Dataset excerpts Start Marker

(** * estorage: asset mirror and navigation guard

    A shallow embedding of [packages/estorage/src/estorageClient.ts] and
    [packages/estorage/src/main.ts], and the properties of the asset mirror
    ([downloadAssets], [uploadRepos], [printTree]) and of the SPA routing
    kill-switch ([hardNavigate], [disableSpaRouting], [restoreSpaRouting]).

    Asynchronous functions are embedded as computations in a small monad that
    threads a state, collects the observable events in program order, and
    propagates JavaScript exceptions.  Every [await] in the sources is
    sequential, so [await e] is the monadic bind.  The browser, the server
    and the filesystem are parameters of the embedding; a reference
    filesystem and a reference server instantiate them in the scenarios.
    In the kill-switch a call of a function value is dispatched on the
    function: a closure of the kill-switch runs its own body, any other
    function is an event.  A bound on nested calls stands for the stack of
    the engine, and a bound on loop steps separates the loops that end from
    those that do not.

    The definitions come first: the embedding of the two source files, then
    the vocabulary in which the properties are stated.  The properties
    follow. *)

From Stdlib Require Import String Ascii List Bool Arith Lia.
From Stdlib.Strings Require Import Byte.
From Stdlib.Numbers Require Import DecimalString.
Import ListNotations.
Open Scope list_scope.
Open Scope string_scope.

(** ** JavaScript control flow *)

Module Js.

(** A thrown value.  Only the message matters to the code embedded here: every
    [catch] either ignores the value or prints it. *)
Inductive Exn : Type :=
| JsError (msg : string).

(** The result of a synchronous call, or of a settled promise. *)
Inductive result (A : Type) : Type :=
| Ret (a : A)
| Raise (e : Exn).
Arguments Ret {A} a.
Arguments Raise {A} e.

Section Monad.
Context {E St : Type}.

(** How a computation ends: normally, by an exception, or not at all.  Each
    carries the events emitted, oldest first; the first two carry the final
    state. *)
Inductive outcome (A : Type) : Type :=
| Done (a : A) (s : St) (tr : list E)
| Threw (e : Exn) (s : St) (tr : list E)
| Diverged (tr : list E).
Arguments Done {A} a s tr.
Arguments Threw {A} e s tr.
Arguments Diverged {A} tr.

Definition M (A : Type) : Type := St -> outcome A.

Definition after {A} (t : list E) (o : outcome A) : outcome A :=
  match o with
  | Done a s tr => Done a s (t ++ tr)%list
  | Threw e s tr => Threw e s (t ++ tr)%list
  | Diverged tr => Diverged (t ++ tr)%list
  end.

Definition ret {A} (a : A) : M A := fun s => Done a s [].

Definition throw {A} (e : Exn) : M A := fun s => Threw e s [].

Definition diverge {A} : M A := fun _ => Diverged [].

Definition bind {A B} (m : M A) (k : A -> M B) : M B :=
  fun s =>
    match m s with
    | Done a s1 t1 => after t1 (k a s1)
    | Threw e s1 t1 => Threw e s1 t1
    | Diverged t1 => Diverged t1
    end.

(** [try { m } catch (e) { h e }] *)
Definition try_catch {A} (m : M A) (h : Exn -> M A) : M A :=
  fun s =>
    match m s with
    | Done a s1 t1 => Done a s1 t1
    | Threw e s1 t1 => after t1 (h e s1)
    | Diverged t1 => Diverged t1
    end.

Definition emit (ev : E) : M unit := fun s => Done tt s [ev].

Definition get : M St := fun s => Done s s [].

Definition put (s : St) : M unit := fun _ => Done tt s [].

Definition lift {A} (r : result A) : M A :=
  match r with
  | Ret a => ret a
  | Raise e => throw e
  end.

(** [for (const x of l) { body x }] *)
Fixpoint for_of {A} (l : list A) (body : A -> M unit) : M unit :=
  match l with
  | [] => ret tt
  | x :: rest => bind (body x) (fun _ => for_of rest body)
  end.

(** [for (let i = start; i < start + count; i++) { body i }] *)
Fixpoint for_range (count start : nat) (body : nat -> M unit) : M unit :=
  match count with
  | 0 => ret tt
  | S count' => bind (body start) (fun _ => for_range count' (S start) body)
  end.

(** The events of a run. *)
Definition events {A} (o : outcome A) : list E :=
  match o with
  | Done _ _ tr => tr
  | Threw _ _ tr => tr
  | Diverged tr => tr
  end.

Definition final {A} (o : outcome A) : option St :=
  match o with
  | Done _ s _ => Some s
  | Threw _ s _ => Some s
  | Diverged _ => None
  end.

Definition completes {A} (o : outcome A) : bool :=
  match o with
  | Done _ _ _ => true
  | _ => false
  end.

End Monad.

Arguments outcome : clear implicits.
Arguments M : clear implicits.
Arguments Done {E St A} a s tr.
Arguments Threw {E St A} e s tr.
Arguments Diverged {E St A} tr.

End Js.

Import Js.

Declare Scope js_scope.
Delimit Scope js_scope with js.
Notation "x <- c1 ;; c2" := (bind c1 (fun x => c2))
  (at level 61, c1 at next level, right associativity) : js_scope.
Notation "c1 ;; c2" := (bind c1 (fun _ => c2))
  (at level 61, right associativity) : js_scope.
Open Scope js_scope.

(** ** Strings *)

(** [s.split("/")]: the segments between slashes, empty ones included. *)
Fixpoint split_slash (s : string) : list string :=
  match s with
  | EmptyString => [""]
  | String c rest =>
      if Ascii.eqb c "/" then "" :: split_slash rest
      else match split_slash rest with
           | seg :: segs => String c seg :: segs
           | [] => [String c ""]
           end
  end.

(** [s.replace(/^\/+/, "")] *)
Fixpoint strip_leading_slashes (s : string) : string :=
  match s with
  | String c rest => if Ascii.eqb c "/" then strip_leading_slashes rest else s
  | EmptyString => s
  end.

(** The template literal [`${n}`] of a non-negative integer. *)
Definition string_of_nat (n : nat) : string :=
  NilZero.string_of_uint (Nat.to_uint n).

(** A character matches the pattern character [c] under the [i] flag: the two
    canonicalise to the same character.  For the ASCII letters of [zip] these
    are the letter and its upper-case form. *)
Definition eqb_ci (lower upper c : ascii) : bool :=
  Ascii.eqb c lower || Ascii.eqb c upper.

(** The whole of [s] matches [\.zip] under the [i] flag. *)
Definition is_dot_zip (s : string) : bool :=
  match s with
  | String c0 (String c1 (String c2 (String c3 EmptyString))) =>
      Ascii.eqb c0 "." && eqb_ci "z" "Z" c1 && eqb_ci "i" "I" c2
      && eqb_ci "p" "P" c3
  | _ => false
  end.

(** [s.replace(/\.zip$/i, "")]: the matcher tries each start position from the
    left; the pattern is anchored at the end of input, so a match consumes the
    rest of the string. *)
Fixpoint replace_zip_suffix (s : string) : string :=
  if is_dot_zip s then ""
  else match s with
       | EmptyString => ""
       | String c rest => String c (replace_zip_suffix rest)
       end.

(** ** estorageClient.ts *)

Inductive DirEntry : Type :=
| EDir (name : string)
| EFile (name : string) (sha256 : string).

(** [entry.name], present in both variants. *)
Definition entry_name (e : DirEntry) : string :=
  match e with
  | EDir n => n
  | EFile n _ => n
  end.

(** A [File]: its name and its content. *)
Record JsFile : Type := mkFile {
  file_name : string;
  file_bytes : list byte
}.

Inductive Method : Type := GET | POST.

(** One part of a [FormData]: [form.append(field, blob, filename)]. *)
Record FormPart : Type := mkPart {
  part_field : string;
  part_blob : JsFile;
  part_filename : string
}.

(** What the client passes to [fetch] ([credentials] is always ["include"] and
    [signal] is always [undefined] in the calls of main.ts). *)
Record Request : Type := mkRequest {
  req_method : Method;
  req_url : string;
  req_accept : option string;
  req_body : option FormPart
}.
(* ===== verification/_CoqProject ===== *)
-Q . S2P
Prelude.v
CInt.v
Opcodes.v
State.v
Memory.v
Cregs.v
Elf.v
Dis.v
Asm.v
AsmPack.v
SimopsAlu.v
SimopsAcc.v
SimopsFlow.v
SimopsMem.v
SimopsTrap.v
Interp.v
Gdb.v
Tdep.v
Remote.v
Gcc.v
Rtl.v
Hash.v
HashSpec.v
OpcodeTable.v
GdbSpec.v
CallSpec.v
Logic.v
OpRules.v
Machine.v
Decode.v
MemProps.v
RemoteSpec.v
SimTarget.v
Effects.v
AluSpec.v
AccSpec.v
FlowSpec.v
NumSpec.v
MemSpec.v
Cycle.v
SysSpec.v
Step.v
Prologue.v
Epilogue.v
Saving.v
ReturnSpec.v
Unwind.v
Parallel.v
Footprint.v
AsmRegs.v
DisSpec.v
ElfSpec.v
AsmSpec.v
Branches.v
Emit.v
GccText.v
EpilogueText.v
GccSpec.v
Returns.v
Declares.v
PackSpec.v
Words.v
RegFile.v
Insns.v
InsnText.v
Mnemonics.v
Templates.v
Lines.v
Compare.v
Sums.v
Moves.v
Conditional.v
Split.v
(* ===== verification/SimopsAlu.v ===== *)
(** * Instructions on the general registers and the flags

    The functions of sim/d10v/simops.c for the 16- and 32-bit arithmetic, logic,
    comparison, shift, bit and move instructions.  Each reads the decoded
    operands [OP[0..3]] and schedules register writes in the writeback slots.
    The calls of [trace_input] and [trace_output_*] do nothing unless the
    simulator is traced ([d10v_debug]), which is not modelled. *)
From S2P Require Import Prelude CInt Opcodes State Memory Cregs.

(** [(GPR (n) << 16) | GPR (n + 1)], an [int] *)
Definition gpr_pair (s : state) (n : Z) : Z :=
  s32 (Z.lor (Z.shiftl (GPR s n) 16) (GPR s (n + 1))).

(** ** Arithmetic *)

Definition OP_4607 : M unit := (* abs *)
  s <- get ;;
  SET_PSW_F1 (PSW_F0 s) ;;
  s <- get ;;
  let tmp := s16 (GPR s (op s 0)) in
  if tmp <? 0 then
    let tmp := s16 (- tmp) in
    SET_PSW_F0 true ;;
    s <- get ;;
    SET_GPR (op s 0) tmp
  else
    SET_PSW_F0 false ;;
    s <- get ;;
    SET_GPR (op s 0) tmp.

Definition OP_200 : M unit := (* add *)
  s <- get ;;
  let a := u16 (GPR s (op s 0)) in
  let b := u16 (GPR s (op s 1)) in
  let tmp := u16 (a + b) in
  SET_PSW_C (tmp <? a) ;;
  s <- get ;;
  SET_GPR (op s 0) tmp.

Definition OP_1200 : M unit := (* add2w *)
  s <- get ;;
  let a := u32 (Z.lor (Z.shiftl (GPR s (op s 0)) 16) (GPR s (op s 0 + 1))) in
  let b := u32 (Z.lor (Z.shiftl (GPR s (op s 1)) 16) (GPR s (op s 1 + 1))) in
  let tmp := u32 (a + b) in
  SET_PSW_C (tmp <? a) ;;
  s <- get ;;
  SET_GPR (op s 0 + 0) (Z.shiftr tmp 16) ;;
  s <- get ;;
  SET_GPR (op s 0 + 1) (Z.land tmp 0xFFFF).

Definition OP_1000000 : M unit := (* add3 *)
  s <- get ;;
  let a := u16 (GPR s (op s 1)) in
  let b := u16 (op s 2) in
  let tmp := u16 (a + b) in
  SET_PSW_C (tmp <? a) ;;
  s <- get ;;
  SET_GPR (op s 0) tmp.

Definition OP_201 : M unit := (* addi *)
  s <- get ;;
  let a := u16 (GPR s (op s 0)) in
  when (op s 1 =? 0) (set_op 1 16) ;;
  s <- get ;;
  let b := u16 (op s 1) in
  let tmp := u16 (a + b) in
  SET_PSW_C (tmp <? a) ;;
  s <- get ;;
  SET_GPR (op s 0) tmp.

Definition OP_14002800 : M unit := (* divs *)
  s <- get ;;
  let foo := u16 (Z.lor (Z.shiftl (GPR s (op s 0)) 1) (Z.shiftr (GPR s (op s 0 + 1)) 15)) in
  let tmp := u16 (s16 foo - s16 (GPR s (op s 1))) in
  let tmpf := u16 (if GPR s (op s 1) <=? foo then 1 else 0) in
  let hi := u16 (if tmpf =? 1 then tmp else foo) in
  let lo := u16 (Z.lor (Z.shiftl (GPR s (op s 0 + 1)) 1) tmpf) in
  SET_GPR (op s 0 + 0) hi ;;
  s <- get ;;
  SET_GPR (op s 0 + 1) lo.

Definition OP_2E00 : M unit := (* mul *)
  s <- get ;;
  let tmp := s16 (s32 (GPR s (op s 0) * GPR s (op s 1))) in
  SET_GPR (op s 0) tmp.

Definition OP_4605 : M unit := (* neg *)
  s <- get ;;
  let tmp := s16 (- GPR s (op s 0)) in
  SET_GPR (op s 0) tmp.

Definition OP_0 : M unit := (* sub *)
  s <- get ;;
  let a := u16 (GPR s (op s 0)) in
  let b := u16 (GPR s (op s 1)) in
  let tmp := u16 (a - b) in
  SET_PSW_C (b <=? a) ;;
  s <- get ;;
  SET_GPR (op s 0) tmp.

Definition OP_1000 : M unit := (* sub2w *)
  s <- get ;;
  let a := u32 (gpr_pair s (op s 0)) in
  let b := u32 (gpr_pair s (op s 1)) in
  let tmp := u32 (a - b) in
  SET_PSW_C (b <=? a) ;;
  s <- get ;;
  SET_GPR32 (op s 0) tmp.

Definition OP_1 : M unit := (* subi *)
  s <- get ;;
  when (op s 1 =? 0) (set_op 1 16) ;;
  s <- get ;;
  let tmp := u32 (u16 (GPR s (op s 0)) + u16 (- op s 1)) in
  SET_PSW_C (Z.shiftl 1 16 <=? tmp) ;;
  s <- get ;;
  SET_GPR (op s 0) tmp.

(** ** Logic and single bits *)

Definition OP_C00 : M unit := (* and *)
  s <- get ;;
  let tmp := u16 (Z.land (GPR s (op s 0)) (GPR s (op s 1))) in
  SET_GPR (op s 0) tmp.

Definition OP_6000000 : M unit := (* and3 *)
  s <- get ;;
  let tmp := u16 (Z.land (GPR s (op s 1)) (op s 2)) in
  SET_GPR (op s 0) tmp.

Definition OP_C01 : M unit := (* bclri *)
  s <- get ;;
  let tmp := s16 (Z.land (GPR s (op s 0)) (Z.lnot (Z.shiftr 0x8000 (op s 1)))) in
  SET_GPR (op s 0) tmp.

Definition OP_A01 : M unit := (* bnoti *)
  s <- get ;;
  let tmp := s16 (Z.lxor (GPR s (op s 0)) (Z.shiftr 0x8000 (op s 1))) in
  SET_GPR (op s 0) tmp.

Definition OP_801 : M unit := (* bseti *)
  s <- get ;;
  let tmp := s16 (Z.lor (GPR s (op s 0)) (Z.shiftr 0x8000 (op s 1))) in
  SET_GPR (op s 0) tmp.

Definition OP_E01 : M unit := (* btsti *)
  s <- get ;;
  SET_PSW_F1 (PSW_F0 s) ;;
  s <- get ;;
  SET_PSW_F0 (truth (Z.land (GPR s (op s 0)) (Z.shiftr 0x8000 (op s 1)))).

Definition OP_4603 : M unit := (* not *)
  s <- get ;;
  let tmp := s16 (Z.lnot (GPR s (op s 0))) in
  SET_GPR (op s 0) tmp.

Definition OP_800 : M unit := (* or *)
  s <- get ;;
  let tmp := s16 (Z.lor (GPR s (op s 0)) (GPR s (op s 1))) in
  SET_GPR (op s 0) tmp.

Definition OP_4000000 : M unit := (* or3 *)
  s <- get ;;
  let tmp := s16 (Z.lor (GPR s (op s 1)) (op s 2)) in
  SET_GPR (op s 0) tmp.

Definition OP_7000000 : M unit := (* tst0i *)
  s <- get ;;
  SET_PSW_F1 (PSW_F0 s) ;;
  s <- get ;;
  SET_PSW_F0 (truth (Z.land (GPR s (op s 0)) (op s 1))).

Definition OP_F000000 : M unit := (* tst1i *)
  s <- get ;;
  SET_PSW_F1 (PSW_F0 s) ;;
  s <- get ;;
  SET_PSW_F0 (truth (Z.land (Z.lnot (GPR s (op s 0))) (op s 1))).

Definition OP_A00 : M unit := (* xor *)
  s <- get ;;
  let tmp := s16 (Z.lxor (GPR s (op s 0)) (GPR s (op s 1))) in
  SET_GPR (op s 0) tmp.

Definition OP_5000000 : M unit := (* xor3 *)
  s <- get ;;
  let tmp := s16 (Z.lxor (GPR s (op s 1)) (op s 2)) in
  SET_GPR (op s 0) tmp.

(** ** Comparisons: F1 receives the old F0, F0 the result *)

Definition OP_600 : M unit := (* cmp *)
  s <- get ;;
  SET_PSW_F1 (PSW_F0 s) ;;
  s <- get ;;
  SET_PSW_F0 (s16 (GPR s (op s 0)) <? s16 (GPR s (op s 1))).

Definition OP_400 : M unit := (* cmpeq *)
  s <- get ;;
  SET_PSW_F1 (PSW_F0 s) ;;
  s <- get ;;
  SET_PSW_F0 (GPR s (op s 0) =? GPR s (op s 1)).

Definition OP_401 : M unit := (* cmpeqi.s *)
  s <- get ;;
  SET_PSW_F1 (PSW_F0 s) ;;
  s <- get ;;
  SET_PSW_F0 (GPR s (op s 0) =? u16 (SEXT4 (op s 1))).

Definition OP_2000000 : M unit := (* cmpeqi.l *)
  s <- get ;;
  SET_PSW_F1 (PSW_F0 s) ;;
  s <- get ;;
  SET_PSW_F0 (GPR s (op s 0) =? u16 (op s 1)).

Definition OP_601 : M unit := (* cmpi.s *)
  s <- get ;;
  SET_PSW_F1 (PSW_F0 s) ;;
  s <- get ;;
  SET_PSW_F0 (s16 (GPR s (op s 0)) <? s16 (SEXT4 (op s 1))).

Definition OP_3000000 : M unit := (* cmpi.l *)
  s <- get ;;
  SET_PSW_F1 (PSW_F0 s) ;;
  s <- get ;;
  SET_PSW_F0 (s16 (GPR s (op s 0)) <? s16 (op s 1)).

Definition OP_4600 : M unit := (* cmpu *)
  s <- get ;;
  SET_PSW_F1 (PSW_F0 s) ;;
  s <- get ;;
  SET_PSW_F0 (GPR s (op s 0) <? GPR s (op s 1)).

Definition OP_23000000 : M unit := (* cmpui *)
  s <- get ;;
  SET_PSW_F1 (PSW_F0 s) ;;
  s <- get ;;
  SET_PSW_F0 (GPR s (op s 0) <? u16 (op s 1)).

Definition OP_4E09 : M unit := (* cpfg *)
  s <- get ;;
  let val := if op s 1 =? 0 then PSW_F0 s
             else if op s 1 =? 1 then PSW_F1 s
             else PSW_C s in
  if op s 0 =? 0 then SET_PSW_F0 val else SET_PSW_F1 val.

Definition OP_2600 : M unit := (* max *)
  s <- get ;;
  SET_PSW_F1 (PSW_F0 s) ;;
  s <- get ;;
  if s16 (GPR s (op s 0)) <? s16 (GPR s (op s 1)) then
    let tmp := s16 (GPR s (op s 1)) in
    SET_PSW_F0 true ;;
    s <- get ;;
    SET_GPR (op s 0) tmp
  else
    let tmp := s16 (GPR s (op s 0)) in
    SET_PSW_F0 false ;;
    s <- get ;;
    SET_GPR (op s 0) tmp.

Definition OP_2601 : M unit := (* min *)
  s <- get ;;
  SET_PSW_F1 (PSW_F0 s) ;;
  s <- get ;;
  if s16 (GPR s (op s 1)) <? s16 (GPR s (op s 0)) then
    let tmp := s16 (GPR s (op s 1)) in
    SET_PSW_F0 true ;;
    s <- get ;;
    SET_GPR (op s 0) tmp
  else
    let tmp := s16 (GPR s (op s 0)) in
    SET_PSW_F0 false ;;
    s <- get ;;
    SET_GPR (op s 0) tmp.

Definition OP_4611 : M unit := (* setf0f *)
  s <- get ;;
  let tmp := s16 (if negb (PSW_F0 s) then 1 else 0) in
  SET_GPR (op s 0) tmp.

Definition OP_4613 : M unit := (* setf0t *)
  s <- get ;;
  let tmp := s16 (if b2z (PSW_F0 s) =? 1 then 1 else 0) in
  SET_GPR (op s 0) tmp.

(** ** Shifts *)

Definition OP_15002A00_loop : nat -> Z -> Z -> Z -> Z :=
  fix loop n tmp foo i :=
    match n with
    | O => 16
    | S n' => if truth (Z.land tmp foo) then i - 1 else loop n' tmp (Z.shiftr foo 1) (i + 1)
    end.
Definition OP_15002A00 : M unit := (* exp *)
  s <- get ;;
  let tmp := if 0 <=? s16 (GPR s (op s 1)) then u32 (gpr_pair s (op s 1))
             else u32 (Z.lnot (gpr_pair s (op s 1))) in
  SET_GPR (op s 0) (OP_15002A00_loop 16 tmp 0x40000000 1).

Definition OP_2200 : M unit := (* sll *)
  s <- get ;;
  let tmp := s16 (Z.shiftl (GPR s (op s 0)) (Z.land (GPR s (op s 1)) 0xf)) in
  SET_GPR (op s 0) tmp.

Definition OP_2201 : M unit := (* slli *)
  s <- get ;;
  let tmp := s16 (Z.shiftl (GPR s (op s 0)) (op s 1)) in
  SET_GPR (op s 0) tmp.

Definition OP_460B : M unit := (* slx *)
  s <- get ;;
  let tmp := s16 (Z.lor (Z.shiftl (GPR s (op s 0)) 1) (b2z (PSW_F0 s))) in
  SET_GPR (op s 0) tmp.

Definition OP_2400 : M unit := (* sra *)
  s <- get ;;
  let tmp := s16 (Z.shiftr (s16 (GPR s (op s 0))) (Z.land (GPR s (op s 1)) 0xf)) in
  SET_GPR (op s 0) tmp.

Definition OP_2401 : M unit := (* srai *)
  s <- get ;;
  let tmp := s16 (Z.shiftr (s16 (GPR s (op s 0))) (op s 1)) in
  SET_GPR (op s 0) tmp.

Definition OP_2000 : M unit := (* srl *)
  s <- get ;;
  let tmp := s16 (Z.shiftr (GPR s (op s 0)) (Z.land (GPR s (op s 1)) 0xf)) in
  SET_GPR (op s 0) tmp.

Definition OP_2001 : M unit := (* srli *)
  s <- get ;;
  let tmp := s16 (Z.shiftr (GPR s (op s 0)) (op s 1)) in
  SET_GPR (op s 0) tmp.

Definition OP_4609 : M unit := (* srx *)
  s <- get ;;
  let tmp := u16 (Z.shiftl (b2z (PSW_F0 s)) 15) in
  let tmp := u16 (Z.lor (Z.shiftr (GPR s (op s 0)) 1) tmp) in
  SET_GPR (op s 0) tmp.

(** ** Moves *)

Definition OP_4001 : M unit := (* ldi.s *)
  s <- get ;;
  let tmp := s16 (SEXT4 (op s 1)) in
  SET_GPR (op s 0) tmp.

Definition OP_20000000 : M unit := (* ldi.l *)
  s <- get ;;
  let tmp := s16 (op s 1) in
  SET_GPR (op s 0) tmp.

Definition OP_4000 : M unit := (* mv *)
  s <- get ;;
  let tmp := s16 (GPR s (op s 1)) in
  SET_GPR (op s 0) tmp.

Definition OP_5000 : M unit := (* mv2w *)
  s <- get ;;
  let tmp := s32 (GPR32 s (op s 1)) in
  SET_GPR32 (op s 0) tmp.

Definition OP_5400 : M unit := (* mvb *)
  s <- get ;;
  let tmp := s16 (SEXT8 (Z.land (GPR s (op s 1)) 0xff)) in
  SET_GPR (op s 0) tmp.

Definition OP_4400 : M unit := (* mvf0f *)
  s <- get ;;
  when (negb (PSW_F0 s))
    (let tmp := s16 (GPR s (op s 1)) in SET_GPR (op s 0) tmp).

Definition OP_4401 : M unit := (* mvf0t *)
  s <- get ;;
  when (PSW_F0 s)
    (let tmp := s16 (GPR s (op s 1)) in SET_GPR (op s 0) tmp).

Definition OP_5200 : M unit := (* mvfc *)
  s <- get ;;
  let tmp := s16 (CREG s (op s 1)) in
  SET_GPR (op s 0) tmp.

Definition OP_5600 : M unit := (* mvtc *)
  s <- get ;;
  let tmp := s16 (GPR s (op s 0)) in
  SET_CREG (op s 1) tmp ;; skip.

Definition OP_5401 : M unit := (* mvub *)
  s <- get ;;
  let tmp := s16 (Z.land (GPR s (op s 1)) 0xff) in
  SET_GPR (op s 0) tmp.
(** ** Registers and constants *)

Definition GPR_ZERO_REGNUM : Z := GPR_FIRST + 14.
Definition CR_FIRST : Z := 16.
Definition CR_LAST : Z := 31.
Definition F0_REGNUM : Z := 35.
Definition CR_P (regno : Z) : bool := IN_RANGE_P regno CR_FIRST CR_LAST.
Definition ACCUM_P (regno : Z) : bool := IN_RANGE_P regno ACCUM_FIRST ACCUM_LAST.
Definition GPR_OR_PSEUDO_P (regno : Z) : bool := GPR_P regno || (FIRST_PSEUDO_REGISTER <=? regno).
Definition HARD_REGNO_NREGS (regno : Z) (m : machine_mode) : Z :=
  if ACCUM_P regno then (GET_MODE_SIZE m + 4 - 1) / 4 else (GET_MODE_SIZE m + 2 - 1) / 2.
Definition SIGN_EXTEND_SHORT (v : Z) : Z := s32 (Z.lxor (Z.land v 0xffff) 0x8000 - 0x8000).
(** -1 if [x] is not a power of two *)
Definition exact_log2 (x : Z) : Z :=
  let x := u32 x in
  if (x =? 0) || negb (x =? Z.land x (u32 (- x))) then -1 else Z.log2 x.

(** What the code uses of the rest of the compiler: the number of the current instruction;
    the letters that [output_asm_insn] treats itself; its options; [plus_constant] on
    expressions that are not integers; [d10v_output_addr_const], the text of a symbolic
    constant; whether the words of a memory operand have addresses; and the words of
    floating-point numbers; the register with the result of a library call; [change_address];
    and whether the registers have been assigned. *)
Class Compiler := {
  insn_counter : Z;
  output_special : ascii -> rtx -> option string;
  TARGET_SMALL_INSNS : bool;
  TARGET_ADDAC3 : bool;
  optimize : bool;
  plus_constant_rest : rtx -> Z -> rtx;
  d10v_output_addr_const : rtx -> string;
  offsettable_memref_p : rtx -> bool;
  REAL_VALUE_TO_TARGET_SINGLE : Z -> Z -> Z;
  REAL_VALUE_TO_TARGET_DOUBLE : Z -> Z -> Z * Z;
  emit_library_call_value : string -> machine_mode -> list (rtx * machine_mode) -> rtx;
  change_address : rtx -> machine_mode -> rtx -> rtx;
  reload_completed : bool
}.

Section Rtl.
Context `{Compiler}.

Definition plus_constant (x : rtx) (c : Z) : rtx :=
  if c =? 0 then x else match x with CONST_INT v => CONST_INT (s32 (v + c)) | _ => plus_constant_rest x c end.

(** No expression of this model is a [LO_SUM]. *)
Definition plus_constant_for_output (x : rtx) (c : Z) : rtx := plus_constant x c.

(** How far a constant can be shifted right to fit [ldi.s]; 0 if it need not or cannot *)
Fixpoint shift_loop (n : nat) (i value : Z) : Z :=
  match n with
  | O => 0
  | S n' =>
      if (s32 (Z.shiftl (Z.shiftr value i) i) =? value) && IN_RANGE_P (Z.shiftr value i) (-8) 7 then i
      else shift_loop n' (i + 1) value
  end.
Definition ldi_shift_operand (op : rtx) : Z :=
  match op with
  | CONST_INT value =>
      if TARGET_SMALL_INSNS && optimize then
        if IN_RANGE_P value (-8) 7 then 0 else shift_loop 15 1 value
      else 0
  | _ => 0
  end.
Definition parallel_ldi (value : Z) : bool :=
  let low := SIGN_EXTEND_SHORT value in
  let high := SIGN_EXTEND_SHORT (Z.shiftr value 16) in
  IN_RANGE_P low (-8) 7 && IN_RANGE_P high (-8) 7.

Dataset excerpts End Marker

Task goal: Show each line of the records above containing "Arguments".

Response below:
Arguments Ret {A} a.
Arguments Raise {A} e.
Arguments Done {A} a s tr.
Arguments Threw {A} e s tr.
Arguments Diverged {A} tr.
Arguments outcome : clear implicits.
Arguments M : clear implicits.
Arguments Done {E St A} a s tr.
Arguments Threw {E St A} e s tr.
Arguments Diverged {E St A} tr.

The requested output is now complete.